◆ **TASK**: All entries must be given again exactly as written.

◆ **EXERCISE MATERIAL**:
-=-=-
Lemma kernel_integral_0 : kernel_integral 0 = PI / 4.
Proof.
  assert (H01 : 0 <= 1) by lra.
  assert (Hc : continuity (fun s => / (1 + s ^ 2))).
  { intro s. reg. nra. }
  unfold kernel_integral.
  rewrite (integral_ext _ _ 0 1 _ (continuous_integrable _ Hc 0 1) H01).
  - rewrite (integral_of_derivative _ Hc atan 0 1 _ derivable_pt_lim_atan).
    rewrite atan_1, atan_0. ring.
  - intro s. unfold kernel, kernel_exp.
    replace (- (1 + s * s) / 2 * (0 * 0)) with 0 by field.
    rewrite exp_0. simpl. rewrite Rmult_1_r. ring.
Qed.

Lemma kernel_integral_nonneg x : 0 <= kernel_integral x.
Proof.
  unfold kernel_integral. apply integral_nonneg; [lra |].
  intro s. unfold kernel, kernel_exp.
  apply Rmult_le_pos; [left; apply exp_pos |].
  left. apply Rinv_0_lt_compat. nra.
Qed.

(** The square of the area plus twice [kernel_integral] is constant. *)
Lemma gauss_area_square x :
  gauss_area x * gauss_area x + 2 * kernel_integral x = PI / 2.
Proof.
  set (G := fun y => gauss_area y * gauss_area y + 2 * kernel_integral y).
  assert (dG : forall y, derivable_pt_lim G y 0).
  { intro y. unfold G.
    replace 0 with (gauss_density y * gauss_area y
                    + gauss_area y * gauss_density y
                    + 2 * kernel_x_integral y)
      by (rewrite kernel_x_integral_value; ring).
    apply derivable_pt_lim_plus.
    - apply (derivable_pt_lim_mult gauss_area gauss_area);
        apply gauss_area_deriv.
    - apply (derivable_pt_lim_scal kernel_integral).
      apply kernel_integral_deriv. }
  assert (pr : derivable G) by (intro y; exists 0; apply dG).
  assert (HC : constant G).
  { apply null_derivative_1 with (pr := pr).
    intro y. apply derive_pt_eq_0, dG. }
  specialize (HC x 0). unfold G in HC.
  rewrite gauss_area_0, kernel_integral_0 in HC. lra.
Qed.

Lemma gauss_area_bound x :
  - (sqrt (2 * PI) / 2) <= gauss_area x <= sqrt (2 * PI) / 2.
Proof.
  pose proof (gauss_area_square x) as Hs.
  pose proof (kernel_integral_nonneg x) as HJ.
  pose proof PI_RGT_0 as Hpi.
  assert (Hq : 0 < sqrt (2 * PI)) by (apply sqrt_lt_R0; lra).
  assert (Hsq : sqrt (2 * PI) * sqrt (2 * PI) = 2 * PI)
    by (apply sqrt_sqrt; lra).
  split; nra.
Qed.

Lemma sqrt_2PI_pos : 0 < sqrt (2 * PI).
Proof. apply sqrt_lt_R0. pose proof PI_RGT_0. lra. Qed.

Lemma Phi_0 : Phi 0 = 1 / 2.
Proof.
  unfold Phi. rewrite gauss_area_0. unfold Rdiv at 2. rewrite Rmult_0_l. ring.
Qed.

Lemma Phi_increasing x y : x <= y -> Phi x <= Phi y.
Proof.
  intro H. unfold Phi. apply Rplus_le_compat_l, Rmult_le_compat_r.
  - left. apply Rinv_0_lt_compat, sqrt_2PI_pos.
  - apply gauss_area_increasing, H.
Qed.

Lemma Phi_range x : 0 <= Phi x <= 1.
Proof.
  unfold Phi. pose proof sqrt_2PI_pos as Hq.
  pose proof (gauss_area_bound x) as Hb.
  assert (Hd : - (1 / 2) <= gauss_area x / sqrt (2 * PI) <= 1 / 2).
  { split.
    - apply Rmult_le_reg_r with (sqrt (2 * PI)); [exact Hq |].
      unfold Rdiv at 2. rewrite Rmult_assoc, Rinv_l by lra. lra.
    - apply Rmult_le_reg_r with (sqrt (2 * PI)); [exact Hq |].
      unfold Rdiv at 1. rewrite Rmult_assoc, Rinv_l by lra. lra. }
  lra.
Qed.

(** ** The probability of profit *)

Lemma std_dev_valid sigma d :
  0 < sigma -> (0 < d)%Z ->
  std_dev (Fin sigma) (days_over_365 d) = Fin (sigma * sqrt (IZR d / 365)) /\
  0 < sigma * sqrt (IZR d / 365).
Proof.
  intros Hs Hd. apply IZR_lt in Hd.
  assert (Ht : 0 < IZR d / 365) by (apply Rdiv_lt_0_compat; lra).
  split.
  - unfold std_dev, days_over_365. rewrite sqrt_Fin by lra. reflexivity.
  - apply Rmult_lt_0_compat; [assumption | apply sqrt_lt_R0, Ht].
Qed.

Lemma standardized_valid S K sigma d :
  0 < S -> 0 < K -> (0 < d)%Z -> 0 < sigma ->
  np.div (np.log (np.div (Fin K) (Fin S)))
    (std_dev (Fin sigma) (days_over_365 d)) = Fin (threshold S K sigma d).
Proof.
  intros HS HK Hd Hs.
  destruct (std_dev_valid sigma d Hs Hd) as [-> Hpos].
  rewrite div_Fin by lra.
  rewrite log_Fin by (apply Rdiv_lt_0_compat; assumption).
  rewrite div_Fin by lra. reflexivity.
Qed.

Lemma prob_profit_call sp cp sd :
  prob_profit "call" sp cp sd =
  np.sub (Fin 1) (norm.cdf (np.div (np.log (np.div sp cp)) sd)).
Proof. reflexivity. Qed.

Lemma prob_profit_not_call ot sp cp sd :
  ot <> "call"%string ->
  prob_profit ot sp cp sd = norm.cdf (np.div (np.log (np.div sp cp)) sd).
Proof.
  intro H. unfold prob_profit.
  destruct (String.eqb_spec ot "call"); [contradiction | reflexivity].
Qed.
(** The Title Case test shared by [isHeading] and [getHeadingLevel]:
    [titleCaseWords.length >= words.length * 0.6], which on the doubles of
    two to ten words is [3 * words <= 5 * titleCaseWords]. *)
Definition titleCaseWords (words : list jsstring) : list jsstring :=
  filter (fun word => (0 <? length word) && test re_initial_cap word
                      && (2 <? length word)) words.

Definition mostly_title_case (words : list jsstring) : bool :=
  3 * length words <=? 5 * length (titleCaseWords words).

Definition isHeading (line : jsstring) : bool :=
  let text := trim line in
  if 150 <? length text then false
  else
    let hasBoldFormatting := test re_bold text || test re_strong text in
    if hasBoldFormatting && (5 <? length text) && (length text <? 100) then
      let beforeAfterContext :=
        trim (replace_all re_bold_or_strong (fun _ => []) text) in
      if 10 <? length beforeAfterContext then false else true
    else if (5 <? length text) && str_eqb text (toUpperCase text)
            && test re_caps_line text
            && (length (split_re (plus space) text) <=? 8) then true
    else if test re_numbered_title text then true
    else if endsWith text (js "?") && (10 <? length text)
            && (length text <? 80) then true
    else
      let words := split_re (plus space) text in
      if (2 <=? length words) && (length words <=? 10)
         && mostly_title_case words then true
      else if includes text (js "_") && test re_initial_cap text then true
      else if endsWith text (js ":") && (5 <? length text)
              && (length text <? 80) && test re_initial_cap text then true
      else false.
-=-=-
◆ **ANSWER FOR THIS EXERCISE**:
Lemma kernel_integral_0 : kernel_integral 0 = PI / 4.
Proof.
  assert (H01 : 0 <= 1) by lra.
  assert (Hc : continuity (fun s => / (1 + s ^ 2))).
  { intro s. reg. nra. }
  unfold kernel_integral.
  rewrite (integral_ext _ _ 0 1 _ (continuous_integrable _ Hc 0 1) H01).
  - rewrite (integral_of_derivative _ Hc atan 0 1 _ derivable_pt_lim_atan).
    rewrite atan_1, atan_0. ring.
  - intro s. unfold kernel, kernel_exp.
    replace (- (1 + s * s) / 2 * (0 * 0)) with 0 by field.
    rewrite exp_0. simpl. rewrite Rmult_1_r. ring.
Qed.

Lemma kernel_integral_nonneg x : 0 <= kernel_integral x.
Proof.
  unfold kernel_integral. apply integral_nonneg; [lra |].
  intro s. unfold kernel, kernel_exp.
  apply Rmult_le_pos; [left; apply exp_pos |].
  left. apply Rinv_0_lt_compat. nra.
Qed.

(** The square of the area plus twice [kernel_integral] is constant. *)
Lemma gauss_area_square x :
  gauss_area x * gauss_area x + 2 * kernel_integral x = PI / 2.
Proof.
  set (G := fun y => gauss_area y * gauss_area y + 2 * kernel_integral y).
  assert (dG : forall y, derivable_pt_lim G y 0).
  { intro y. unfold G.
    replace 0 with (gauss_density y * gauss_area y
                    + gauss_area y * gauss_density y
                    + 2 * kernel_x_integral y)
      by (rewrite kernel_x_integral_value; ring).
    apply derivable_pt_lim_plus.
    - apply (derivable_pt_lim_mult gauss_area gauss_area);
        apply gauss_area_deriv.
    - apply (derivable_pt_lim_scal kernel_integral).
      apply kernel_integral_deriv. }
  assert (pr : derivable G) by (intro y; exists 0; apply dG).
  assert (HC : constant G).
  { apply null_derivative_1 with (pr := pr).
    intro y. apply derive_pt_eq_0, dG. }
  specialize (HC x 0). unfold G in HC.
  rewrite gauss_area_0, kernel_integral_0 in HC. lra.
Qed.

Lemma gauss_area_bound x :
  - (sqrt (2 * PI) / 2) <= gauss_area x <= sqrt (2 * PI) / 2.
Proof.
  pose proof (gauss_area_square x) as Hs.
  pose proof (kernel_integral_nonneg x) as HJ.
  pose proof PI_RGT_0 as Hpi.
  assert (Hq : 0 < sqrt (2 * PI)) by (apply sqrt_lt_R0; lra).
  assert (Hsq : sqrt (2 * PI) * sqrt (2 * PI) = 2 * PI)
    by (apply sqrt_sqrt; lra).
  split; nra.
Qed.

Lemma sqrt_2PI_pos : 0 < sqrt (2 * PI).
Proof. apply sqrt_lt_R0. pose proof PI_RGT_0. lra. Qed.

Lemma Phi_0 : Phi 0 = 1 / 2.
Proof.
  unfold Phi. rewrite gauss_area_0. unfold Rdiv at 2. rewrite Rmult_0_l. ring.
Qed.

Lemma Phi_increasing x y : x <= y -> Phi x <= Phi y.
Proof.
  intro H. unfold Phi. apply Rplus_le_compat_l, Rmult_le_compat_r.
  - left. apply Rinv_0_lt_compat, sqrt_2PI_pos.
  - apply gauss_area_increasing, H.
Qed.

Lemma Phi_range x : 0 <= Phi x <= 1.
Proof.
  unfold Phi. pose proof sqrt_2PI_pos as Hq.
  pose proof (gauss_area_bound x) as Hb.
  assert (Hd : - (1 / 2) <= gauss_area x / sqrt (2 * PI) <= 1 / 2).
  { split.
    - apply Rmult_le_reg_r with (sqrt (2 * PI)); [exact Hq |].
      unfold Rdiv at 2. rewrite Rmult_assoc, Rinv_l by lra. lra.
    - apply Rmult_le_reg_r with (sqrt (2 * PI)); [exact Hq |].
      unfold Rdiv at 1. rewrite Rmult_assoc, Rinv_l by lra. lra. }
  lra.
Qed.

(** ** The probability of profit *)

Lemma std_dev_valid sigma d :
  0 < sigma -> (0 < d)%Z ->
  std_dev (Fin sigma) (days_over_365 d) = Fin (sigma * sqrt (IZR d / 365)) /\
  0 < sigma * sqrt (IZR d / 365).
Proof.
  intros Hs Hd. apply IZR_lt in Hd.
  assert (Ht : 0 < IZR d / 365) by (apply Rdiv_lt_0_compat; lra).
  split.
  - unfold std_dev, days_over_365. rewrite sqrt_Fin by lra. reflexivity.
  - apply Rmult_lt_0_compat; [assumption | apply sqrt_lt_R0, Ht].
Qed.

Lemma standardized_valid S K sigma d :
  0 < S -> 0 < K -> (0 < d)%Z -> 0 < sigma ->
  np.div (np.log (np.div (Fin K) (Fin S)))
    (std_dev (Fin sigma) (days_over_365 d)) = Fin (threshold S K sigma d).
Proof.
  intros HS HK Hd Hs.
  destruct (std_dev_valid sigma d Hs Hd) as [-> Hpos].
  rewrite div_Fin by lra.
  rewrite log_Fin by (apply Rdiv_lt_0_compat; assumption).
  rewrite div_Fin by lra. reflexivity.
Qed.

Lemma prob_profit_call sp cp sd :
  prob_profit "call" sp cp sd =
  np.sub (Fin 1) (norm.cdf (np.div (np.log (np.div sp cp)) sd)).
Proof. reflexivity. Qed.

Lemma prob_profit_not_call ot sp cp sd :
  ot <> "call"%string ->
  prob_profit ot sp cp sd = norm.cdf (np.div (np.log (np.div sp cp)) sd).
Proof.
  intro H. unfold prob_profit.
  destruct (String.eqb_spec ot "call"); [contradiction | reflexivity].
Qed.
(** The Title Case test shared by [isHeading] and [getHeadingLevel]:
    [titleCaseWords.length >= words.length * 0.6], which on the doubles of
    two to ten words is [3 * words <= 5 * titleCaseWords]. *)
Definition titleCaseWords (words : list jsstring) : list jsstring :=
  filter (fun word => (0 <? length word) && test re_initial_cap word
                      && (2 <? length word)) words.

Definition mostly_title_case (words : list jsstring) : bool :=
  3 * length words <=? 5 * length (titleCaseWords words).

Definition isHeading (line : jsstring) : bool :=
  let text := trim line in
  if 150 <? length text then false
  else
    let hasBoldFormatting := test re_bold text || test re_strong text in
    if hasBoldFormatting && (5 <? length text) && (length text <? 100) then
      let beforeAfterContext :=
        trim (replace_all re_bold_or_strong (fun _ => []) text) in
      if 10 <? length beforeAfterContext then false else true
    else if (5 <? length text) && str_eqb text (toUpperCase text)
            && test re_caps_line text
            && (length (split_re (plus space) text) <=? 8) then true
    else if test re_numbered_title text then true
    else if endsWith text (js "?") && (10 <? length text)
            && (length text <? 80) then true
    else
      let words := split_re (plus space) text in
      if (2 <=? length words) && (length words <=? 10)
         && mostly_title_case words then true
      else if includes text (js "_") && test re_initial_cap text then true
      else if endsWith text (js ":") && (5 <? length text)
              && (length text <? 80) && test re_initial_cap text then true
      else false.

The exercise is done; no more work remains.